Por Silvana Melo
(APe).- Tienen la fragilidad del cristal en el derrumbe. Y se caen como los pájaros en la siesta de enero. O en las madrugadas de julio. O bajo la piedra y la bala.
Son la infantería del sistema. Los fabricantes de la inseguridad de los privilegiados que les temen. Y las víctimas de la inseguridad de los privilegiados que les temen.
Son inseguros y están inseguros. Son inseguros cristales en el derrumbe. Están inseguros ante el hambre, las balas, las piedras, el veneno. Y el dolor, propiedad de los adultos, decretada herencia inmediata hacia quienes no debería dolerles jamás nada, salvo la rodilla pelada en un porrazo en juego.
Como a los pibes palestinos en el muro de Jerusalén, a él también se le coló la pelota en la casa del vecino. Pero él vivía en Moreno. Y su vecino era un vecino, no un ejército que ocupa un territorio. El tenía doce años y le pegó tan fuerte que la pelota voló por sobre la medianera y cayó en el otro patio. Se paró sobre maderas y tambores y miró para el otro lado. El vecino no estaba. Se trepó, saltó y fue a buscarla.
Los chicos palestinos fueron, en sí mismos, un hecho político a partir de la pelota perdida. Escribieron a las Naciones Unidas para recuperarla. A la pelota y a la dignidad. Le reclamaron a la ONU por el muro que divide en dos la canchita del mundo donde aman jugar. El pibe de Moreno no pudo reclamarle a nadie. Ni a la ONU ni a la Presidencia ni a la Provincia ni al Municipio ni a la Sociedad de Fomento. Ni al cuerpo populoso del Estado ni a su uña más remota. Porque el pibe de Moreno tocó un picaporte de una puertita marginal en la casa del vecino. Y murió electrocutado. La pelota lo observó desde el rincón donde los tres dedos del pibe de Moreno y el destino la llevaron a caer. Y no le quedó alma para saltar.
El vecino del pibe de Moreno se sentía inseguro. Tenía miedo. Miedo de que lo desconocido se detuviera en la puerta de su casa. Miedo de que lo desconocido entrara por la puerta de su casa. Y se llevara sus cosas. Miedo de toparse con lo desconocido en la puerta de su casa. Entonces no puso rejas, alarmas, cámaras ni perros. Sólo conectó a la instalación eléctrica cada puerta y cada ventana. Con sólo tocar una de ellas, la descarga sería fatal.
Y tenía razón el vecino. Porque la otredad generalmente se para a la puerta de casa.
En este caso, lo desconocido tenía doce años, vivía medianera de por medio y se sintió Radamel, Cristiano y Leonel juntos. Por eso le pegó tan fuerte, tan fuerte, que la pelota sobrevoló el paredón y fue a caer, como muerta, en el patio del vecino. Separada del pie por un paredón y un collar letal de electricidad que esperaba que lo desconocido se detuviera a husmear para hacer su trabajo.

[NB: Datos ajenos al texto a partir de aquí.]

Inductive obj : Type :=
| ODict (items : gmap string val)
| OList (elems : list val).

Abbreviation heap := (gmap loc obj).

(** A computation reads and updates the heap and returns or raises. *)
Definition M (A : Type) : Type := heap -> result A * heap.

Definition ret {A} (a : A) : M A := fun h => (Return a, h).

Definition raise {A} (e : exn) : M A := fun h => (Raise e, h).

Definition bind {A B} (c : M A) (k : A -> M B) : M B :=
  fun h =>
    match c h with
    | (Return a, h') => k a h'
    | (Raise e, h') => (Raise e, h')
    end.

Notation "x <- c1 ;; c2" := (bind c1 (fun x => c2))
  (at level 100, c1 at next level, right associativity).

(** A new object, at a location the heap does not use yet. *)
Definition alloc (o : obj) : M val :=
  fun h => let l := fresh (dom h) in (Return (VRef l), <[l := o]> h).

(** [copy.copy(x)]: a new dict or list holding the same items (the items
    themselves are shared); an immutable value is returned as it is.  A
    location outside the heap is not a Python object; the operations below
    raise on one. *)
Definition copy_copy (x : val) : M val :=
  match x with
  | VRef l =>
      fun h =>
        match h !! l with
        | Some o => alloc o h
        | None => (Raise TypeError, h)
        end
  | _ => ret x
  end.

(** [x[k]] for a string [k]: the item of a dict, [KeyError] when it has
    none; a [TypeError] on every other value. *)
Definition getitem (x : val) (k : string) : M val :=
  match x with
  | VRef l =>
      fun h =>
        match h !! l with
        | Some (ODict items) =>
            match items !! k with
            | Some v => (Return v, h)
            | None => (Raise (KeyError k), h)
            end
        | _ => (Raise TypeError, h)
        end
  | _ => raise TypeError
  end.

(** [x[k] = v] for a string [k]: updates the dict in place; a [TypeError]
    on every other value. *)
Definition setitem (x : val) (k : string) (v : val) : M unit :=
  match x with
  | VRef l =>
      fun h =>
        match h !! l with
        | Some (ODict items) => (Return tt, <[l := ODict (<[k := v]> items)]> h)
        | _ => (Raise TypeError, h)
        end
  | _ => raise TypeError
  end.

(** Modelled from the spec: [utils.truncate(x, max_els)], the helper of
    [gmusicapi.utils] that [filter_response] calls and whose code is not in
    the sources.  Section 4.3: it truncates a large collection, keeping only
    its first entries.  A list longer than [max_els] gives a new list of its
    first [max_els] elements; any other value is returned as it is. *)
Definition utils_truncate (x : val) (max_els : nat) : M val :=
  match x with
  | VRef l =>
      fun h =>
        match h !! l with
        | Some (OList elems) =>
            if (max_els <? length elems)%nat
            then alloc (OList (take max_els elems)) h
            else (Return x, h)
        | _ => (Return x, h)
        end
  | _ => ret x
  end.

(** A computation that leaves every object of the heap it starts from as
    it is: it may only add new ones. *)
Definition preserves_heap {A} (c : M A) : Prop :=
  forall h : heap, h ⊆ (c h).2.

Section FilterResponse.
(** [utils.truncate] *)
Variable truncate : val -> nat -> M val.

(** [GetLibrarySongs.filter_response(msg)]:
    [filtered = copy.copy(msg)]
    [filtered['playlist'] = utils.truncate(msg['playlist'], max_els=2)]
    [return filtered] *)
Definition filter_response (msg : val) : M val :=
  filtered <- copy_copy msg ;;
  playlist <- getitem msg "playlist" ;;
  truncated <- truncate playlist 2 ;;
  _ <- setitem filtered "playlist" truncated ;;
  ret filtered.
End FilterResponse.

(** A response in memory: the dict at location 1 with its three-song
    ['playlist'] list at location 2. *)
Definition sample_heap : heap :=
  {[ 1%positive := ODict {[ "playlist" := VRef 2%positive;
                            "playlistId" := VStr "all" ]};
     2%positive := OList [VStr "song a"; VStr "song b"; VStr "song c"] ]}.


(** ** The other exceptions of [exceptions.py] *)

(** The characters of a string, each as a string of its own: what
    iterating over a string gives. *)
Definition chars (s : string) : list json :=
  (fun c => JStr (String c "")) <$> list_ascii_of_string s.

(** [x += s] for a string [s]: concatenation when [x] is a string; a list
    is extended by the characters of [s]; the other values do not support
    the operation. *)
Definition iadd_str (x : json) (s : string) : result json :=
  match x with
  | JStr m => Return (JStr (m +:+ s))
  | JArr l => Return (JArr (l ++ chars s))
  | _ => Raise TypeError
  end.

(** [NotSubscribed.__init__(self, *args)]; the result is [self.args]:
    [if len(args) >= 1:]
    [    args = list(args); args[0] += " (https://goo.gl/v1wVHT)"; args = tuple(args)]
    [else:]
    [    args = ("Subscription required. (https://goo.gl/v1wVHT)",)] *)
Definition NotSubscribed_init (args : list json) : result (list json) :=
  match args with
  | a0 :: rest =>
      match iadd_str a0 " (https://goo.gl/v1wVHT)" with
      | Return a0' => Return (a0' :: rest)
      | Raise e => Raise e
      end
  | [] => Return [JStr "Subscription required. (https://goo.gl/v1wVHT)"]
  end.

(** The line feed, and the separator ['\n* '] of the id list. *)
Definition newline : string := String (ascii_of_nat 10) "".
Definition bullet : string := newline +:+ "* ".

(** The strings of a list of values; [None] when one of them is not a
    string. *)
Fixpoint strings_of (l : list json) : option (list string) :=
  match l with
  | [] => Some []
  | JStr s :: l =>
      match strings_of l with
      | Some ss => Some (s :: ss)
      | None => None
      end
  | _ :: _ => None
  end.

(** [sep.join(v)]: [v] is iterated and its items must all be strings. *)
Definition str_join (sep : string) (v : json) : result string :=
  match iterate v with
  | Raise e => Raise e
  | Return items =>
      match strings_of items with
      | Some ss => Return (String.concat sep ss)
      | None => Raise TypeError
      end
  end.

(** An [InvalidDeviceId] as built: the one argument handed to
    [Exception.__init__] and the [valid_device_ids] attribute. *)
Record InvalidDeviceId : Type :=
  { device_message : json; valid_device_ids : json }.

(** [InvalidDeviceId.__init__(self, message, ids)]:
    [if ids:]
    [    message += 'Your valid device IDs are:\n* %s' % '\n* '.join(ids)]
    [else:]
    [    message += 'It looks like your account does not have any ']
    [    'valid device IDs.']
    [super(InvalidDeviceId, self).__init__(message)]
    [self.valid_device_ids = ids]
    The second literal of the [else] branch is a statement of its own and
    adds nothing to the message. *)
Definition InvalidDeviceId_init (message ids : json) : result InvalidDeviceId :=
  match
    if truthy ids
    then
      match str_join bullet ids with
      | Return joined =>
          iadd_str message ("Your valid device IDs are:" +:+ bullet +:+ joined)
      | Raise e => Raise e
      end
    else iadd_str message "It looks like your account does not have any "
  with
  | Return message' =>
      Return {| device_message := message'; valid_device_ids := ids |}
  | Raise e => Raise e
  end.

(** * Properties *)

(** ** The success check *)

(** On a dict, [check_success] depends on the ['success'] item alone. *)
Lemma check_success_dict (cls : wc_call) (d : gmap string json) :
  check_success cls (JObj d) =
  match d !! "success" with
  | Some v =>
      if truthy v then Return tt
      else Raise (CallFailure failure_message (class_name cls))
  | None => Return tt
  end.
Proof.
  unfold check_success, contains_success, get_success.
  destruct (d !! "success") as [v|] eqn:Hd.
  - rewrite bool_decide_eq_true_2 by eauto.
    now destruct (truthy v).
  - rewrite bool_decide_eq_false_2; [reflexivity|].
    intros [v Hv]. discriminate Hv.
Qed.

La muerte del pibe de Moreno fue un hecho político. No pudo estar vivo para reclamar a la ONU, al país, al ministro de Seguridad, a la seccional del barrio, al puntero de la esquina. Tuvo que morirse para salir en los diarios en dos columnitas escuetas. Tuvo que morirse para que el vecino supiera que no siempre la otredad que se detiene ante la puerta llega para llevarse las propiedades de las que se es propietario. El pibe de Moreno quería recuperar su pelota, que era suya, si lo que está en discusión es la propiedad. Como los pibes palestinos quieren recuperar la suya, que se quedó anclada en una tierra que también es suya pero ocupada por un ejército que es ajeno.
El pibe de Moreno fue ajusticiado por el miedo de su vecino. Por la inseguridad de su vecino. Que era mucho menos insegura que la inseguridad del pibe. Que murió. Y se convirtió en un sujeto político que se planta en las barbas del Estado y le exhibe, con su cuerpo estragado por la descarga, en qué se convierte una sociedad atravesada por brutales desniveles sociales y por el pavor al otro, el desconocido. Una sociedad violenta y cerrada. Que se encierra de los otros. Que los encierra en los guetos de los arrabales.
Y que suelta a la muerte, como perro de presa, a la llegada de apenas una pelota.